En las interacciones mixtas, el discurso competitivo característico de los varones choca con el
discurso cooperativo propio de las mujeres, y el resultado es que las mujeres se sienten
violentadas 1) con las interrupciones masculinas que buscan el control de la conversación, 2) con
la hostilidad que generan en los varones los solapamientos del discurso que las mujeres emplean
para mostrar atención y empatía o las preguntas que ellas formulan con la misma intención, 3) con
la ausencia de signos evidentes de atención a sus intervenciones por parte de sus interlocutores 16
masculinos, al entender éstos la interacción verbal esencialmente como transmisión de
información y no como un acto relacional.
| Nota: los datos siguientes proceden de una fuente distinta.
(* ===== verification/Logging.v ===== *)
(** * Logging setup

    Models src/tr_shared/logging/setup.py: the two processor chains, the root logger, and the
    processor that copies a record's [extra] into the event.  structlog's and the standard
    library's own processors are names here; the context variables are those of Worker. *)

From S2P Require Import Prelude Json Errors HttpClient Worker.
Local Open Scope Z_scope.

Inductive processor :=
| merge_contextvars | add_stdlib_extras | add_log_level | add_logger_name | TimeStamper (fmt : string) | StackInfoRenderer
| wrap_for_formatter | remove_processors_meta | format_exc_info | JSONRenderer | ConsoleRenderer (colors : bool).
Record formatter := mkFormatter { processors : list processor; foreign_pre_chain : list processor }.
Inductive root_handler := StdoutHandler (f : formatter) | OtherHandler (name : string).
(** structlog's configuration and the root logger *)
Record logging_setup := mkLogging {
  structlog_processors : list processor;
  root_handlers : list root_handler;
  root_level : string;
}.
(** [logging.setLevel] takes the names of the standard levels. *)
Definition level_names : list string :=
  ["CRITICAL"; "FATAL"; "ERROR"; "WARN"; "WARNING"; "INFO"; "DEBUG"; "NOTSET"].
Definition setLevel {W} (level : string) : Py (W * logging_setup) unit :=
  if bool_decide (level ∈ level_names)
  then modify (fun st => (st.1, mkLogging (structlog_processors st.2) (root_handlers st.2) level))
  else raise (PyErr ValueError ("Unknown level: " +:+ repr_str level)).

Definition shared_processors : list processor :=
  [merge_contextvars; add_stdlib_extras; add_log_level; add_logger_name; TimeStamper "iso"; StackInfoRenderer].
Definition renderer (log_format : string) : processor :=
  if bool_decide (log_format = "json") then JSONRenderer else ConsoleRenderer true.
Definition formatter_processors (log_format : string) : list processor :=
  [remove_processors_meta] ++ (if bool_decide (log_format = "json") then [format_exc_info] else []) ++ [renderer log_format].
Definition stdout_handler (log_format : string) : root_handler :=
  StdoutHandler (mkFormatter (formatter_processors log_format) shared_processors).
Definition setup_logging (log_level log_format service_name : string) : Py (log_state * logging_setup) unit :=
  do! on_fst (configure_logging service_name) in
  do! modify (fun st => (st.1, mkLogging (shared_processors ++ [wrap_for_formatter]) (root_handlers st.2) (root_level st.2))) in
  do! modify (fun st => (st.1, mkLogging (structlog_processors st.2)
                (match root_handlers st.2 with [] => [stdout_handler log_format] | hs => hs end) (root_level st.2))) in
  setLevel log_level.

Definition bind_correlation_id (correlation_id : string) : Log unit :=
  bind_contextvars [("correlation_id", JStr correlation_id)].

(** [_add_stdlib_extras]; [_extra_adder] is structlog's [ExtraAdder]. *)
Definition _add_stdlib_extras (_extra_adder : list (string * json) -> list (string * json)) (event_dict : list (string * json))
    : outcome exn (list (string * json)) :=
  match dget "event" event_dict with
  | None => Exc (PyErr KeyError "'event'")
  | Some message =>
      let event_dict := _extra_adder event_dict in
      match dget "event" event_dict with
      | None => Exc (PyErr KeyError "'event'")
      | Some event =>
          if bool_decide (event = message) then Ret event_dict
          else Ret (dset "event" message (dset "extra_event" event event_dict))
      end
  end.

(** The extras of a record never replace its message: with [ExtraAdder] adding [extra] over the event,
    the message stays, an [extra] called "event" moves to "extra_event", and every other key is
    what the adder made of it. *)
Lemma dset_keeps_key {V} k k' (v : V) d x : dget k d = Some x -> exists y, dget k (dset k' v d) = Some y.
Proof.
  intros E. destruct (decide (k = k')) as [-> |]; [rewrite dget_dset_eq; eauto |]. rewrite dget_dset_ne by done. eauto.
Qed.
Lemma merge_keeps_key {V} k (d extra : list (string * V)) x : dget k d = Some x -> exists y, dget k (dict_merge d extra) = Some y.
Proof.
  unfold dict_merge. revert d x. induction extra as [|[k' v] extra IH]; intros d x E; cbn; [eauto |].
  destruct (dset_keeps_key k k' v d x E) as [y Ey]. by apply (IH _ y).
Qed.
Theorem extras_keep_message extra event_dict message :
  dget "event" event_dict = Some message ->
  exists d other, _add_stdlib_extras (fun d => dict_merge d extra) event_dict = Ret d /\
    dget "event" (dict_merge event_dict extra) = Some other /\
    dget "event" d = Some message /\
    dget "extra_event" d = (if bool_decide (other = message) then dget "extra_event" (dict_merge event_dict extra) else Some other) /\
    forall k, k <> "event" -> k <> "extra_event" -> dget k d = dget k (dict_merge event_dict extra).
Proof.
  intros E. destruct (merge_keeps_key _ _ extra _ E) as [other Eo]. unfold _add_stdlib_extras. rewrite E. cbv zeta. rewrite Eo.
  destruct (decide (other = message)) as [Em | Em]; [rewrite bool_decide_true by done | rewrite bool_decide_false by done];
    (eexists _, other; split; [reflexivity |]; split; [done |]).
  - rewrite bool_decide_true by done. split; [by rewrite Eo, Em |]. done.
  - rewrite bool_decide_false by done. split; [by rewrite dget_dset_eq |]. split; [by rewrite dget_dset_ne, dget_dset_eq |].
    intros k H1 H2. by rewrite !dget_dset_ne.
Qed.

(** Setting logging up leaves a handler on the root logger - the one that was there, or one that
    writes to stdout; structlog's own and foreign records pass the same processors, in the same
    order, and the renderer comes last; the service name is on every later line; and doing it
    again changes nothing. *)
Theorem setup_logging_contract level fmt service st :
  level ∈ level_names ->
  exists st', setup_logging level fmt service st = (Ret tt, st') /\
    setup_logging level fmt service st' = (Ret tt, st') /\
    root_level st'.2 = level /\ root_handlers st'.2 <> [] /\
    (root_handlers st.2 <> [] -> root_handlers st'.2 = root_handlers st.2) /\
    (root_handlers st.2 = [] -> exists f, root_handlers st'.2 = [StdoutHandler f] /\
       structlog_processors st'.2 = foreign_pre_chain f ++ [wrap_for_formatter] /\
       last (processors f) = Some (renderer fmt) /\ (format_exc_info ∈ processors f <-> fmt = "json")) /\
    (nonempty service = true -> dget "service_name" (ls_context st'.1) = Some (JStr service)).
Proof.
  intros Hl. destruct st as [[ctx base] [ps hs lv]].
  set (ctx' := if nonempty service then dict_merge ctx [("service_name", JStr service)] else ctx).
  set (hs' := match hs with [] => [stdout_handler fmt] | _ => hs end).
  assert (E : forall ps lv, setup_logging level fmt service (mkLog ctx base, mkLogging ps hs lv) =
    (Ret tt, (mkLog ctx' base, mkLogging (shared_processors ++ [wrap_for_formatter]) hs' level))).
  { intros ps' lv'. unfold setup_logging, configure_logging, setLevel, on_fst, bind, modify. rewrite bool_decide_true by done.
    unfold ctx'. destruct (nonempty service); cbn; by destruct hs. }
  exists (mkLog ctx' base, mkLogging (shared_processors ++ [wrap_for_formatter]) hs' level).
  split; [apply E |]. split.
  { unfold setup_logging, configure_logging, setLevel, on_fst, bind, modify. rewrite bool_decide_true by done.
    unfold ctx', hs'. destruct (nonempty service); cbn; [| by destruct hs].
    do 2 f_equal; [| by destruct hs]. f_equal. unfold dict_merge. cbn.
    clear. induction ctx as [|[k v] ctx IH]; [done |]. cbn. case_bool_decide; cbn.
    - by rewrite bool_decide_true.
    - rewrite bool_decide_false by done. by rewrite IH. }
  cbn. split; [done |]. split; [unfold hs'; by destruct hs |]. split; [unfold hs'; by destruct hs |]. split.
  - intros ->. eexists. split; [reflexivity |]. split; [done |]. unfold stdout_handler, formatter_processors, renderer. cbn.
    case_bool_decide as Hf; cbn; (split; [done |]); split; try done; [intros _; set_solver | set_solver].
  - unfold ctx'. intros ->. unfold dict_merge. cbn. by rewrite dget_dset_eq.
Qed.
(** A correlation id bound by hand is the one the next call to a service sends. *)
Lemma bound_id_is_sent id st : nonempty id = true ->
  exists st', bind_correlation_id id st = (Ret tt, st') /\ get_correlation_id (ls_context st') = JStr id /\
    correlation_headers (Some id) = [(HttpHeader.CORRELATION_ID, id)].
Proof.
  intros Hid. eexists. split; [reflexivity |]. cbn. split; [unfold get_correlation_id, dict_merge; cbn; by rewrite dget_dset_eq |].
  by rewrite Hid.
Qed.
Las mujeres son productoras de cortesía verbal que no es interpretada como tal, sino como
inseguridad, ineficiencia o falta de autoridad. Por su parte, no son receptoras de esa misma
cortesía lingüística, ni siquiera en el empleo de lo que los varones usuarios creen un halago y que
muchas mujeres perciben como una agresión, el piropo, puesto que las reduce a un objeto sexual
masculino. El hecho de que se las tutee frecuentemente también las violenta, porque las sitúa en
un rango inferior o en un espacio de intimidad que no necesariamente desean.
Las restricciones lingüísticas también violentan a las mujeres porque les impiden manifestar
abiertamente los sentimientos hostiles, si les apetece hacerlo alguna vez. Tienen que mantenerse
dentro de los límites del autocontrol que se les impone, mientras que a los varones se les permite
saltárselo.
Conocer estas diferencias de género en la comunicación puede reducir los malentendidos que se
producen al poner en acción dos estilos comunicativos tan distintos. Al mismo tiempo, que los
varones utilicen recursos lingüísticos más corteses reduciría notablemente la violencia verbal, de
la que son especialmente víctimas las mujeres.